PROBLEM DESCRIPTION ▸ Copy the first line of the material below and every later line through the line containing "Definition append (m", without any other output.

INFORMATION ▸
(* ===== verification/Convert.v ===== *)
(** * Conversion of record batches into tables (CArrowTableIterator.cpp)

    The table iterator rewrites the columns of its record batches in place so
    that they have the Arrow types a table needs: numbers with a scale become
    doubles or decimals, times, timestamps and intervals their Arrow types.  A
    conversion builds a new schema and a new array from the old column through a
    view of it, and puts them in the place of the old ones at its end.

    A column is its schema and its array, in the schema and array trees of the
    batch; the view is a third tree of the same shape, made when the batch was
    read, and is not written.  Logging is left out. *)

From Stdlib Require Import Ascii.
From stdpp Require Import base numbers list option strings.
From S2P Require Import Prelude CInt CString Float Buffer Bits Bitmap Types Metadata Schema SchemaView.
From S2P Require Import ArrayView Array ArrayBuild Stream Decimal Cpp Double.
#[local] Open Scope Z_scope.
#[local] Open Scope cpp_scope.

Section convert.
Context `{!Libc} `{!Malloc}.

(** ** The column and the local variables of a conversion *)
Record conv := MkConv {
  conv_mem : mstate;
  conv_error : option py_error;   (* the Python error indicator *)
  conv_schema : ArrowSchema;      (* [*field->schema] *)
  conv_array : ArrowArray;        (* [*columnArray->array] *)
}.
Record locals := MkLocals {
  local_mem : mstate;
  newSchema : members;
  newArray : ArrowArray;
}.
Definition set_error (p : py_error) (c : conv) : conv :=
  MkConv (conv_mem c) (Some p) (conv_schema c) (conv_array c).

Definition on_new_schema (m : M (mstate * members) unit) : CM locals unit :=
  check_rc (λ l, (local_mem l, newSchema l)) (λ p l, MkLocals p.1 p.2 (newArray l)) m.
Definition on_new_array (m : M (mstate * ArrowArray) unit) : CM locals unit :=
  check_rc (λ l, (local_mem l, newArray l)) (λ p l, MkLocals p.1 (newSchema l) p.2) m.
Definition append (m : M ArrowArray unit) : CM locals unit :=
  check_rc newArray (λ a l, MkLocals (local_mem l) (newSchema l) a) m.

(** [ArrowSchemaSetName(newSchema, field->schema->name)] and
    [ArrowArrayInitFromSchema(newArray, newSchema, &error)] *)
Definition name_and_init (old : members) : CM locals unit :=
  on_new_schema (ArrowSchemaSetName (name old)) ;;!
  let! s := cget newSchema in
  on_new_array (ArrowArrayInitFromSchema (SchemaLive s)).
(** The loop over the rows: a null stays a null. *)
Definition for_rows (length : Z) (columnArray : ArrowArrayView) (value : Z → CM locals unit) :
    CM locals unit :=
  cfor (zseq length) (λ rowIdx,
    let! null := cderef (ArrowArrayViewIsNull columnArray rowIdx) in
    if null : bool then append (ArrowArrayAppendNull 1) else value rowIdx).
Definition append_value (z : Z) : CM locals unit := append (on_array (ArrowArrayAppendInt z)).
(** The local schema is initialised and keeps the flag of the old one; at the end
    the old schema and array are released and the new ones moved there.  On an
    early return the new ones are released by their destructors. *)
Definition replace_column (body : members → Z → CM locals unit) : CM conv unit := λ c,
  match conv_schema c, conv_array c with
  | SchemaLive old, ArrayLive a =>
      let flags := Z.land (flags ArrowSchemaInit) (Z.land (flags old) ARROW_FLAG_NULLABLE) in
      let build := body old (array_length a) ;;! on_new_array ArrowArrayFinishBuildingDefault in
      match build (MkLocals (conv_mem c) (set_flags flags ArrowSchemaInit) ArrayReleased) with
      | Done _ l =>
          Done tt (MkConv (local_mem l) (conv_error c) (ArrowSchemaMove (SchemaLive (newSchema l))).1
                     (ArrowArrayMove (newArray l)).1)
      | Return p l => Done tt (MkConv (local_mem l) (Some p) (conv_schema c) (conv_array c))
      | Throw x l => Throw x (MkConv (local_mem l) (conv_error c) (conv_schema c) (conv_array c))
      | Undefined => Undefined
      end
  | _, _ => Undefined
  end.

(** ** Numbers with a scale *)
Definition convertScaledFixedNumberColumnToDecimalColumn (columnArray : ArrowArrayView) (scale : Z) :
    CM conv unit := replace_column (λ old length,
  on_new_schema (ArrowSchemaSetTypeDecimal NANOARROW_TYPE_DECIMAL128 38 scale) ;;!
  name_and_init old ;;!
  append ArrowArrayStartAppending ;;!
  for_rows length columnArray (λ rowIdx,
    let! originalVal := cderef (ArrowArrayViewGetIntUnsafe columnArray rowIdx) in
    let! arrowDecimal := cderef (ArrowDecimalSetInt originalVal (ArrowDecimalInit 128 38 scale)) in
    append (on_array (ArrowArrayAppendDecimal arrowDecimal)))).
Definition convertScaledFixedNumberColumnToDoubleColumn (columnArray : ArrowArrayView) (scale : Z) :
    CM conv unit := replace_column (λ old length,
  on_new_schema (ArrowSchemaSetType NANOARROW_TYPE_DOUBLE) ;;!
  name_and_init old ;;!
  for_rows length columnArray (λ rowIdx,
    let! originalVal := cderef (ArrowArrayViewGetIntUnsafe columnArray rowIdx) in
    let! val := convertScaledFixedNumberToDouble scale originalVal in
    append (on_array (ArrowArrayAppendDouble val)))).
Definition convertScaledFixedNumberColumn (number_to_decimal : bool) (columnArray : ArrowArrayView)
    (scale : Z) : CM conv unit :=
  if number_to_decimal then convertScaledFixedNumberColumnToDecimalColumn columnArray scale
  else convertScaledFixedNumberColumnToDoubleColumn columnArray scale.

(** ** Intervals and times *)
Definition convertIntervalDayTimeColumn (columnArray : ArrowArrayView) (scale : Z) :
    CM conv unit := replace_column (λ old length,
  on_new_schema (ArrowSchemaSetTypeDateTime NANOARROW_TYPE_DURATION NANOARROW_TIME_UNIT_NANO None) ;;!
  name_and_init old ;;!
  append ArrowArrayStartAppending ;;!
  for_rows length columnArray (λ rowIdx,
    let! arrowDecimal :=
      cderef (ArrowArrayViewGetDecimalUnsafe columnArray rowIdx (ArrowDecimalInit 128 38 0)) in
    let! originalVal := cderef (ArrowDecimalGetIntUnsafe arrowDecimal) in
    append_value originalVal)).

Definition time_schema (scale : Z) : CM locals Z :=
  let set type unit := on_new_schema (ArrowSchemaSetTypeDateTime type unit None) in
  if scale =? 0 then
    set NANOARROW_TYPE_TIME32 NANOARROW_TIME_UNIT_SECOND ;;! cret 1
  else if scale <=? 3 then
    set NANOARROW_TYPE_TIME32 NANOARROW_TIME_UNIT_MILLI ;;! cderef (powTenSB4 (3 - scale))
  else if scale <=? 6 then
    set NANOARROW_TYPE_TIME64 NANOARROW_TIME_UNIT_MICRO ;;! cderef (powTenSB4 (6 - scale))
  else
    set NANOARROW_TYPE_TIME64 NANOARROW_TIME_UNIT_MICRO ;;! cderef (powTenSB4 (scale - 6)).
Definition convertTimeColumn (columnArray : ArrowArrayView) (scale : Z) :
    CM conv unit := replace_column (λ old length,
  let! powTenSB4Val := time_schema scale in
  name_and_init old ;;!
  append ArrowArrayStartAppending ;;!
  for_rows length columnArray (λ rowIdx,
    let! originalVal := cderef (ArrowArrayViewGetIntUnsafe columnArray rowIdx) in
    let! originalVal :=
      (if scale <=? 6 then cderef (int64 (originalVal * powTenSB4Val))
       else cret (Z.quot originalVal powTenSB4Val)) in
    append_value originalVal)).

(** ** Timestamps *)

(** The loop that looks for the children "epoch" and "fraction", the last of a name
    wins; the views are those of [columnArray->children]. *)
Fixpoint find_fields (idx : list Z) (old : members) (columnArray : ArrowArrayView)
    (epochArray fractionArray : option ArrowArrayView) :
    option (option ArrowArrayView * option ArrowArrayView) :=
  match idx with
  | [] => Some (epochArray, fractionArray)
  | i :: idx' =>
      c_schema ← child_members old i;
      n ← name c_schema;
      if bool_decide (n = FIELD_NAME_EPOCH) then
        c ← view_child columnArray i;
        find_fields idx' old columnArray (Some c) fractionArray
      else if bool_decide (n = FIELD_NAME_FRACTION) then
        c ← view_child columnArray i;
        find_fields idx' old columnArray epochArray (Some c)
      else find_fields idx' old columnArray epochArray fractionArray
  end.
Definition epoch_fraction (old : members) (columnArray : ArrowArrayView) :
    CM locals (option ArrowArrayView * option ArrowArrayView) :=
  cderef (find_fields (zseq (n_children old)) old columnArray None None).
(** [ArrowArrayViewGetIntUnsafe(p, i)] for a pointer that may be NULL *)
Definition get_field (p : option ArrowArrayView) (i : Z) : option Z :=
  v ← p; ArrowArrayViewGetIntUnsafe v i.

(** The rows are looked at in order until one is out of range. *)
Fixpoint check_rows {S} (columnArray : ArrowArrayView) (epochArray fractionArray : option ArrowArrayView)
    (rows : list Z) : CM S bool :=
  match rows with
  | [] => cret false
  | rowIdx :: rows' =>
      let! null := cderef (ArrowArrayViewIsNull columnArray rowIdx) in
      if null : bool then check_rows columnArray epochArray fractionArray rows'
      else
        let! epoch := cderef (get_field epochArray rowIdx) in
        let! fraction := cderef (get_field fractionArray rowIdx) in
        if (Z.quot INT64_MAX (10 ^ 9) <? epoch) || (epoch <? Z.quot INT64_MIN (10 ^ 9)) then
          if negb (Z.rem fraction 1000 =? 0) then cthrow overflow_error else cret true
        else check_rows columnArray epochArray fractionArray rows'
  end.
Definition _checkNanosecondTimestampOverflowAndDownscale {S} (length : Z) (columnArray : ArrowArrayView)
    (epochArray fractionArray : option ArrowArrayView) : CM S bool :=
  check_rows columnArray epochArray fractionArray (zseq length).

REPLY TO THE TASK ▸
(* ===== verification/Convert.v ===== *)
(** * Conversion of record batches into tables (CArrowTableIterator.cpp)

    The table iterator rewrites the columns of its record batches in place so
    that they have the Arrow types a table needs: numbers with a scale become
    doubles or decimals, times, timestamps and intervals their Arrow types.  A
    conversion builds a new schema and a new array from the old column through a
    view of it, and puts them in the place of the old ones at its end.

    A column is its schema and its array, in the schema and array trees of the
    batch; the view is a third tree of the same shape, made when the batch was
    read, and is not written.  Logging is left out. *)

From Stdlib Require Import Ascii.
From stdpp Require Import base numbers list option strings.
From S2P Require Import Prelude CInt CString Float Buffer Bits Bitmap Types Metadata Schema SchemaView.
From S2P Require Import ArrayView Array ArrayBuild Stream Decimal Cpp Double.
#[local] Open Scope Z_scope.
#[local] Open Scope cpp_scope.

Section convert.
Context `{!Libc} `{!Malloc}.

(** ** The column and the local variables of a conversion *)
Record conv := MkConv {
  conv_mem : mstate;
  conv_error : option py_error;   (* the Python error indicator *)
  conv_schema : ArrowSchema;      (* [*field->schema] *)
  conv_array : ArrowArray;        (* [*columnArray->array] *)
}.
Record locals := MkLocals {
  local_mem : mstate;
  newSchema : members;
  newArray : ArrowArray;
}.
Definition set_error (p : py_error) (c : conv) : conv :=
  MkConv (conv_mem c) (Some p) (conv_schema c) (conv_array c).

Definition on_new_schema (m : M (mstate * members) unit) : CM locals unit :=
  check_rc (λ l, (local_mem l, newSchema l)) (λ p l, MkLocals p.1 p.2 (newArray l)) m.
Definition on_new_array (m : M (mstate * ArrowArray) unit) : CM locals unit :=
  check_rc (λ l, (local_mem l, newArray l)) (λ p l, MkLocals p.1 (newSchema l) p.2) m.
Definition append (m : M ArrowArray unit) : CM locals unit :=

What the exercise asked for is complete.